Il est difficile de ne pas voir une corrélation entre ce succès et la forte présence du président de la formation d’extrême droite sur les réseaux sociaux, en particulier sur TikTok où il peut se targuer d’avoir 1,6 million d’abonnés. Jordan Bardella est la seule personnalité politique à pouvoir revendiquer le statut d’influenceur, selon Marie Guyomarc’h, responsable contenu auprès de la plateforme Visibrain, interrogée par l’hebdomadaire Le Point. «Lors des élections européennes, il a réussi à capter plus de voix de jeunes que Manon Aubry, la tête de liste de La France insoumise, un parti qui prédominait dans le vote des jeunes aux récents scrutins présidentiels. On peut mettre cette évolution en parallèle avec la présence considérable de Jordan Bardella sur les réseaux, en particulier TikTok, mais ce n’est pas le seul facteur d’explication», complète Tristan Boursier, chercheur au Centre de recherches politiques de Sciences Po (Cevipof). Celui-ci livre une autre piste possible d’explication de la progression du vote en faveur de Jordan Bardella dans le titre d’une étude qu’il a réalisée: «Influenceurs d’extrême droite: le moteur caché du RN?» (1).

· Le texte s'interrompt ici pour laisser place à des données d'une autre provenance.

(** That handler is never reached: the POST is made with
    [validateStatus: status < 500], so Axios resolves a 429 and the
    response is turned into a plain error, which each [catch] block only
    prefixes. *)
Lemma reply_429_fails_at_once : forall w ws g code s t pc rc g1 t1 r,
  health_gate w rc g = (g1, t1, Normal tt) ->
  Z.of_nat (length code) <= MAX_CODE_LENGTH ->
  isLanguagePairSupported s t = true ->
  post_reply w = Replied r ->
  status r = 429 ->
  translateCode (w :: ws) g code s t pc rc
  = Some (g1, t1 ++ [HttpPost (apiEndpoint w) (mkRequest code s t pc)],
          Failure (PlainError
                     (js "Translation failed: " ++ js "Translation failed: "
                        ++ js "Translation failed: "
                        ++ or_else (data_message r)
                             (or_else (Some (statusText r))
                                (js "Request failed with status "
                                   ++ str_of_Z (status r)))))).
Proof.
  intros w ws g code s t pc rc g1 t1 r Hg Hl Hs Hr H429.
  rewrite translateCode_cons.
  rewrite (translateCode_body_after_gate w code s t pc rc g g1 t1
             [HttpPost (apiEndpoint w) (mkRequest code s t pc)]
             (Throws (PlainError
                        (js "Translation failed: " ++ js "Translation failed: "
                           ++ or_else (data_message r)
                                (or_else (Some (statusText r))
                                   (js "Request failed with status "
                                      ++ str_of_Z (status r))))))).
  - reflexivity.
  - exact Hg.
  - rewrite request_phase_admitted by assumption.
    apply attempt_resolved_non_2xx; [exact Hr|lia|lia].
Qed.

(** C4, on the code: the transport answers every POST with HTTP 429 and
    [retry-after: 2], the retry count is 1.  [translateCode] posts once,
    does not wait, does not retry, and fails at once with the status
    text under three prefixes, not with the rate-limit failure. *)
Theorem rate_limited_reply_is_not_retried :
  translateCode
    [world_at clock0 reply_200 None reply_429;
     world_at (clock0 + 2000) reply_200 None reply_429]
    initial_state (js "x") (js "python") (js "java") true DEFAULT_RETRY_COUNT
  = Some (mkGlobal true clock0,
          [HttpGet (js "https://translate.u16p.com/api/v1/health");
           HttpPost default_endpoint
             (mkRequest (js "x") (js "python") (js "java") true)],
          Failure (PlainError
                     (js "Translation failed: Translation failed: Translation failed: Too Many Requests")))
  /\ Failure (PlainError
                (js "Translation failed: Translation failed: Translation failed: Too Many Requests"))
     <> RateLimitedFailure.
Proof.
  split.
  - vm_compute. reflexivity.
  - vm_compute. discriminate.
Qed.

(* ===================================================================== *)
(** * Timeouts and HTTP 504 *)
(* ===================================================================== *)


(** The schedule of the outer [catch] block, which no Axios error
    reaches. *)
Lemma outer_catch_schedule : forall w rc g,
  0 < rc ->
  outer_catch w rc
    (AxiosError (Some (js "ECONNABORTED")) (js "timeout of 10000ms exceeded")
       None true) g
  = (g, [Sleep (Num (Qred (backoffTime rc + inject_Z (jitter w))))],
     Returns (RetCall (rc - 1))).
Proof.
  intros w rc g Hrc. unfold outer_catch.
  replace (code_is (Some (js "ECONNABORTED")) "ECONNABORTED") with true
    by (vm_compute; reflexivity).
  cbn [orb].
  replace (rc >? 0) with true by (symmetry; rewrite Z.gtb_ltb; now apply Z.ltb_lt).
  run_monad. reflexivity.
Qed.

(** The sibling path: a request that times out ([ECONNABORTED]) with the
    default retry count is retried after a wait of 1000 ms, which is
    min(1000 * 2^0, 30000) with a jitter of 0; when the request times out
    again the retry count is exhausted and the call fails with the
    timed-out failure. *)
Example timed_out_request_is_retried :
  translateCode worlds_timeout_then_success initial_state
    (js "x") (js "python") (js "java") true DEFAULT_RETRY_COUNT
  = Some (mkGlobal true clock0,
          [HttpGet (js "https://translate.u16p.com/api/v1/health");
           HttpPost default_endpoint
             (mkRequest (js "x") (js "python") (js "java") true);
           Sleep (Num 1000);
           HttpPost default_endpoint
             (mkRequest (js "x") (js "python") (js "java") true)],
          Success (js "print(1)"))
  /\ translateCode
       [world_at clock0 reply_200 None reply_timeout;
        world_at (clock0 + 11000) reply_200 None reply_timeout]
       initial_state (js "x") (js "python") (js "java") true DEFAULT_RETRY_COUNT
     = Some (mkGlobal true clock0,
             [HttpGet (js "https://translate.u16p.com/api/v1/health");
              HttpPost default_endpoint
                (mkRequest (js "x") (js "python") (js "java") true);
              Sleep (Num 1000);
              HttpPost default_endpoint
                (mkRequest (js "x") (js "python") (js "java") true)],
             ServiceUnavailableFailure).
Proof.
  split; vm_compute; reflexivity.
Qed.

(** C5, on the code: the first request is aborted by the timer that
    [translateCode] arms on its [AbortController] (Axios reports
    [ERR_CANCELED]), the retry count is the default 1, and a second
    request would be answered with a translation.  The claim has the
    aborted request retried after a wait of 1000 to 2000 ms; the call
    posts once, does not wait and does not retry, and fails with the
    message of a request without a response, which is not the timed-out
    failure either.  Both handlers of a time-out test [ECONNABORTED] and
    the status 504 only. *)
Theorem aborted_request_is_not_retried :
  0 < DEFAULT_RETRY_COUNT
  /\ timed_out reply_aborted = false
  /\ translateCode
       [world_at clock0 reply_200 None reply_aborted;
        world_at (clock0 + 11000) reply_200 None (reply_translated fenced_print)]
       initial_state (js "x") (js "python") (js "java") true DEFAULT_RETRY_COUNT
     = Some (mkGlobal true clock0,
             [HttpGet (js "https://translate.u16p.com/api/v1/health");
              HttpPost default_endpoint
                (mkRequest (js "x") (js "python") (js "java") true)],
             Failure (PlainError
                        (js "Translation failed: No response received from the translation service. Please check your connection.")))
  /\ Failure (PlainError
                (js "Translation failed: No response received from the translation service. Please check your connection."))
     <> ServiceUnavailableFailure
  /\ (forall rc g,
        outer_catch (world_at clock0 reply_200 None reply_aborted) rc
          (AxiosError (Some (js "ERR_CANCELED")) (js "canceled") None true) g
        = (g, [],
           Throws (PlainError
                     (js "No response received from the translation service. Please check your connection.")))).
Proof.
  split; [reflexivity|].
  split; [vm_compute; reflexivity|].
  split; [vm_compute; reflexivity|].
  split; [vm_compute; discriminate|].
  intros rc g. unfold outer_catch.
  replace (code_is (Some (js "ERR_CANCELED")) "ECONNABORTED") with false
    by (vm_compute; reflexivity).
  replace (code_is (Some (js "ERR_CANCELED")) "ECONNRESET") with false
    by (vm_compute; reflexivity).
  replace (code_is (Some (js "ERR_CANCELED")) "ETIMEDOUT") with false
    by (vm_compute; reflexivity).
  replace (code_is (Some (js "ERR_CANCELED")) "ENOTFOUND") with false
    by (vm_compute; reflexivity).
  cbn [orb status_is]. rewrite andb_false_r. reflexivity.
Qed.

(* ===================================================================== *)
(** * Empty translations *)
(* ===================================================================== *)

(** C6, as stated, fails on the kind of the failure: a 2xx response whose
    [translated_code] is the empty string (which normalizes to the empty
    string) is reported as a response without [translated_code], not as
    an empty translation. *)
Lemma empty_payload_counterexample :
  codeWithoutMarkdown [] = []
  /\ outcome_of
       (translateCode [world_at clock0 reply_200 None (reply_translated [])]
          initial_state (js "x") (js "python") (js "java") true
          DEFAULT_RETRY_COUNT)
     = Some MissingPayloadFailure
  /\ MissingPayloadFailure <> EmptyPayloadFailure.
Proof.
  split; [vm_compute; reflexivity|].
  split; [vm_compute; reflexivity|].
  vm_compute. discriminate.
Qed.

Lemma success_is_never_empty : forall code s t pc ws g rc g' tr v,
  translateCode ws g code s t pc rc = Some (g', tr, Success v) -> v <> [].
Proof.
  intros code s t pc.
  induction ws as [|w ws IH]; intros g rc g' tr v H; [discriminate|].
  rewrite translateCode_cons in H.
  destruct (translateCode_body w code s t pc rc g) as [[g1 t1] c] eqn:Hb.
  destruct c as [[]|e|[v'|rc']].
  - discriminate.
  - inversion H; subst.
    destruct (translateCode_body_cases w code s t pc rc g)
      as [g2 [t2 [[[Hg [tr1 [c [Hr Hb']]]]|[[Hc [Hl Hb']]|[msg Hb']]] _]]];
      rewrite Hb in Hb'; try discriminate.
    destruct (request_phase_spec w code s t pc rc g2)
      as [tr' [c' [Hr' [_ [_ [_ Hv]]]]]].
    rewrite Hr in Hr'. inversion Hr'; subst tr' c'.
    destruct c as [[]|e|r]; [discriminate|]. cbn [rethrown] in Hb'.
    inversion Hb'; subst. now destruct (Hv _ eq_refl).
  - destruct (translateCode ws g1 code s t pc rc') as [[[g2 t2] o]|] eqn:E;
      [|discriminate].
    inversion H; subst. eapply IH. exact E.
Qed.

Nationalisme, autoritarisme, virilisme
Cette galaxie comprend une quarantaine d’hommes, et quelques femmes. Les plus suivis sont Papacito, Valek, Baptiste Marchais, Julien Rochedy, Le Raptor –même s’il s’est concentré ces derniers mois sur ses activités de coaching en musculation–, Le lapin du futur… Leur audience oscille entre 100.000 et 300.000 vues par vidéo. Mais les plus populaires peuvent atteindre le million, un chiffre important en regard, par exemple, des audiences moyennes des contenus de médias traditionnels comme TF1 et France Télévisions, détaille en substance Tristan Boursier. «La sphère d’influence d’extrême droite a une grande diversité idéologique, détaille le chercheur. Certains ont des accointances avec le catholicisme. D’autres, en revanche, sont des paganistes, opposés à la religion chrétienne. Leur liberté leur permet d’aller capter, chacun de leur côté, des franges différentes de la droite extrême.»
Des caractéristiques communes permettent toutefois de les ranger clairement dans la sphère de l’extrême droite. Première constante: ils défendent «une vision nationaliste et nativiste de la société». «Ils mettent en avant l’idée que fait avant tout société un lien issu du sang. Ils n’emploient pas directement le mot « race ». Mais on perçoit qu’ils sont très proches de cette idée-là. Ils disqualifieront, par exemple, certains Français, naturalisés, en parlant de « Français de papier » pour souligner qu’au fond, eux ne sont pas légitimes à être français», avance Tristan Boursier. Deuxième idée directrice partagée par les influenceurs d’extrême droite: «Une valorisation de l’autoritarisme dans la forme de gouvernance et un antidémocratisme fort.» «La démocratie est à leurs yeux trop lente, inefficace, et ne permet pas de défendre leur vision traditionnaliste du monde.» Enfin, les réunit aussi «l’antiféminisme». «Ils considèrent que l’égalité homme-femme a été atteinte et que ce n’est plus la peine d’en parler, que les féministes actuelles vont trop loin.»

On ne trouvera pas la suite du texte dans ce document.